§ Exercise brief
From the entries below, copy every line holding the word "whose".

§ Data in this exercise
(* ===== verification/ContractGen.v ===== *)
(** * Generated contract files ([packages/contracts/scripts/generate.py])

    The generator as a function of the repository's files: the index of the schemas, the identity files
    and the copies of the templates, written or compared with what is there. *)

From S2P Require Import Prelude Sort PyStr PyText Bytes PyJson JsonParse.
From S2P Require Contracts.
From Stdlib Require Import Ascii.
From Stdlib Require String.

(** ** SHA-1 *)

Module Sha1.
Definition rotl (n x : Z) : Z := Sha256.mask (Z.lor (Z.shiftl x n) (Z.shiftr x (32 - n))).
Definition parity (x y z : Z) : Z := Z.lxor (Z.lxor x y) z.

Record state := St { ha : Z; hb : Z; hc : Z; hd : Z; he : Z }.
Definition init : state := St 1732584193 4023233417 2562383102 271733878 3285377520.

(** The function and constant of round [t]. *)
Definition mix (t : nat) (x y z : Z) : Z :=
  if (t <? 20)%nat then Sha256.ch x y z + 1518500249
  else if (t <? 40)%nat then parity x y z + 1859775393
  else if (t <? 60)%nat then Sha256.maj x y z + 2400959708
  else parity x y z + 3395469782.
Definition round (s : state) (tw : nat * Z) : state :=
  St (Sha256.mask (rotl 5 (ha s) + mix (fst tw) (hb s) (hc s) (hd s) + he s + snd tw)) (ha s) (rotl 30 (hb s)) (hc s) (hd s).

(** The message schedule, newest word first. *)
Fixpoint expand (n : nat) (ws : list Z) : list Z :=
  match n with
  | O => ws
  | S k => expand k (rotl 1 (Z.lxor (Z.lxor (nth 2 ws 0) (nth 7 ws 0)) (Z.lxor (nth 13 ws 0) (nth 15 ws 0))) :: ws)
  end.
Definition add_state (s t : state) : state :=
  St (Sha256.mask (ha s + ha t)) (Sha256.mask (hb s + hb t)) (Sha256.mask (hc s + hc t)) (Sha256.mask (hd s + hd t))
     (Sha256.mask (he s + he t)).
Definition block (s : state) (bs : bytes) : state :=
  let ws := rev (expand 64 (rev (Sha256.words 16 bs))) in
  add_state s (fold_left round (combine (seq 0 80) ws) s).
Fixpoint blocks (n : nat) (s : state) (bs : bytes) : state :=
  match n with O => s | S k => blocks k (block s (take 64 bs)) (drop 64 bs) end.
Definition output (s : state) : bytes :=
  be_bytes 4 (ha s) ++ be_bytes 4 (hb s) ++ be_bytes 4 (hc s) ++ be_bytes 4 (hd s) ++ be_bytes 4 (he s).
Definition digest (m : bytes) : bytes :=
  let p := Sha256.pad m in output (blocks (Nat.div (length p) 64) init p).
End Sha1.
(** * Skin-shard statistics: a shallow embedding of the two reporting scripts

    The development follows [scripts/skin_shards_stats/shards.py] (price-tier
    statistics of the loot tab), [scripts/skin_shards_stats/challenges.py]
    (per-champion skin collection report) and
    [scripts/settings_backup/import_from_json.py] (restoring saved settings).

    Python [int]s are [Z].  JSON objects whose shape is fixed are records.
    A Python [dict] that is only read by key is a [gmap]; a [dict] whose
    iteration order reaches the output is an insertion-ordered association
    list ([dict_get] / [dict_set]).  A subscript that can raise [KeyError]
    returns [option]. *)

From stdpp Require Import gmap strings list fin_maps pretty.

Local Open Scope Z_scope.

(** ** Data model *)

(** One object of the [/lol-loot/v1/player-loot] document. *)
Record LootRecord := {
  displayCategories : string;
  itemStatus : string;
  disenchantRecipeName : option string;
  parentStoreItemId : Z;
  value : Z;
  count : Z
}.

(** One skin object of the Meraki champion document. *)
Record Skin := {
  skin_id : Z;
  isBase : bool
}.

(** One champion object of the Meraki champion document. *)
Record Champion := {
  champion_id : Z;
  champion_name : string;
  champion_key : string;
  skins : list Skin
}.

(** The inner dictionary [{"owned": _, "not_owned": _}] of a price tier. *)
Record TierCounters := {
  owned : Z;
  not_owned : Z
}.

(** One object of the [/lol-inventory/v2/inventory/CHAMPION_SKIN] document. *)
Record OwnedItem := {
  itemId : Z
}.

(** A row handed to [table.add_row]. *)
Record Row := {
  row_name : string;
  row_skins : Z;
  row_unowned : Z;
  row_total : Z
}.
---
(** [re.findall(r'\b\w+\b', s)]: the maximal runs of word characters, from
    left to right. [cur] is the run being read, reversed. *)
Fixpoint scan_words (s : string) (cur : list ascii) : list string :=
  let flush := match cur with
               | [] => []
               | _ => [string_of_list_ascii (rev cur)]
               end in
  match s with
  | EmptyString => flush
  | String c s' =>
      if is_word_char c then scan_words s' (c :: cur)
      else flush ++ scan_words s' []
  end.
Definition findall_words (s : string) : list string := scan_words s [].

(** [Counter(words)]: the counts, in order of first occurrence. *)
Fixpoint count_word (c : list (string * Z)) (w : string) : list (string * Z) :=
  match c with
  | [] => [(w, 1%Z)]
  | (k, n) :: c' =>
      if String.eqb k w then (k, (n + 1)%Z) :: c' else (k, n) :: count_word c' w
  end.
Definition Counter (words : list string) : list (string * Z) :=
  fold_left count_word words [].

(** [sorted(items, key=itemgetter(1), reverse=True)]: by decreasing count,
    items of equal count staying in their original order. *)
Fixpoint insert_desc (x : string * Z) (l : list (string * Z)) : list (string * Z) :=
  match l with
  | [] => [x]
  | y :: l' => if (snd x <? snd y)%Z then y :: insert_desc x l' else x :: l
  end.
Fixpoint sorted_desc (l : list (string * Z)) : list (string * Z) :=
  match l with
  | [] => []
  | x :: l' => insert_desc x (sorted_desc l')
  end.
* * *
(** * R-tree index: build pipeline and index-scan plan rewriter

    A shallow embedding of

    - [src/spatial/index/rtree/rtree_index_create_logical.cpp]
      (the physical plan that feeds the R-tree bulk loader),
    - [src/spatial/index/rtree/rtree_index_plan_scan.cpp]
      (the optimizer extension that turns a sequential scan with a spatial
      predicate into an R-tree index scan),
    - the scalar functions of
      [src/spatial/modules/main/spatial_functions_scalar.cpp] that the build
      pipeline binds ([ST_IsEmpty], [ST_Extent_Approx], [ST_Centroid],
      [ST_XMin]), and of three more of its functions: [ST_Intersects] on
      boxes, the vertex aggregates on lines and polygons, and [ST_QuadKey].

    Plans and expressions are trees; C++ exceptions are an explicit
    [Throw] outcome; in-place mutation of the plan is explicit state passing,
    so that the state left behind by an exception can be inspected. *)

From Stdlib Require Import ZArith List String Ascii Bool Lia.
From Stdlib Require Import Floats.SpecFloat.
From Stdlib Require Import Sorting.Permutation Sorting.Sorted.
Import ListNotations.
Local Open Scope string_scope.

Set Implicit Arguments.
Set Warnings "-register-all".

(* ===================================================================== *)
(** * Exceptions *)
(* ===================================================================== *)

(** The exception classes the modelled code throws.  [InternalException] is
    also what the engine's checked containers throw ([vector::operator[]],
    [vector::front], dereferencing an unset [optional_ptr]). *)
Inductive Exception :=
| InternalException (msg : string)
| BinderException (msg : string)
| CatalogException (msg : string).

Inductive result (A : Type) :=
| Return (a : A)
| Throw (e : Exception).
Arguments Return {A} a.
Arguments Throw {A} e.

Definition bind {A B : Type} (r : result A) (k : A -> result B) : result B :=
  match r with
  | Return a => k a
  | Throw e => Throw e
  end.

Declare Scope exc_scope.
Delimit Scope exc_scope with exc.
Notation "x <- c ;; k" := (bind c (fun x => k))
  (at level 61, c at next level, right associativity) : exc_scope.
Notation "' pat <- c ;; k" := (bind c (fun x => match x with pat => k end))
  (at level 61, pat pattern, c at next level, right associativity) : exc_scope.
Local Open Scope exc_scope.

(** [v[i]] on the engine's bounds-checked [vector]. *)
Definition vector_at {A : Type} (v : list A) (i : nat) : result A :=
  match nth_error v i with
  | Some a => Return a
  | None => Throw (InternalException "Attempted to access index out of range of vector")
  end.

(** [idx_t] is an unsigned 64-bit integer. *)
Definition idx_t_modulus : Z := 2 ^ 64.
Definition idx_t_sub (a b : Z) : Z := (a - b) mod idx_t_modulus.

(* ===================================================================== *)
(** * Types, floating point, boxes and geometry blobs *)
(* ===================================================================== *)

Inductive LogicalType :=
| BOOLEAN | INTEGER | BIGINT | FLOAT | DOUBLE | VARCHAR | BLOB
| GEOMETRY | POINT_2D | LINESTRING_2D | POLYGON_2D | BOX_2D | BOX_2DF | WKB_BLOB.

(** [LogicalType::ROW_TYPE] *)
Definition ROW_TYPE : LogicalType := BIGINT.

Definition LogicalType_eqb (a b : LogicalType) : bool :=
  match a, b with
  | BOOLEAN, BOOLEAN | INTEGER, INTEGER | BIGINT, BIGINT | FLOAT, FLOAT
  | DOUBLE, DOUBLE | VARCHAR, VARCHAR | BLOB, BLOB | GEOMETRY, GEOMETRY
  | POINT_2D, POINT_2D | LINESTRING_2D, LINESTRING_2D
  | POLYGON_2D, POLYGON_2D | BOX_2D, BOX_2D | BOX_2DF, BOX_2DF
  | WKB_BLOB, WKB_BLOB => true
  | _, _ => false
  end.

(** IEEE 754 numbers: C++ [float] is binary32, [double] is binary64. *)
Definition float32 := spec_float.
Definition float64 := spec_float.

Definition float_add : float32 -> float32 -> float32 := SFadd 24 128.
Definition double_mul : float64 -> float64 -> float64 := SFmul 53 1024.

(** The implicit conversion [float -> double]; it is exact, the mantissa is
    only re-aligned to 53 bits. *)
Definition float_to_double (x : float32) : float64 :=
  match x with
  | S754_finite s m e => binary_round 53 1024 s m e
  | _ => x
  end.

§ Solved exercise
    Python [int]s are [Z].  JSON objects whose shape is fixed are records.
    A Python [dict] that is only read by key is a [gmap]; a [dict] whose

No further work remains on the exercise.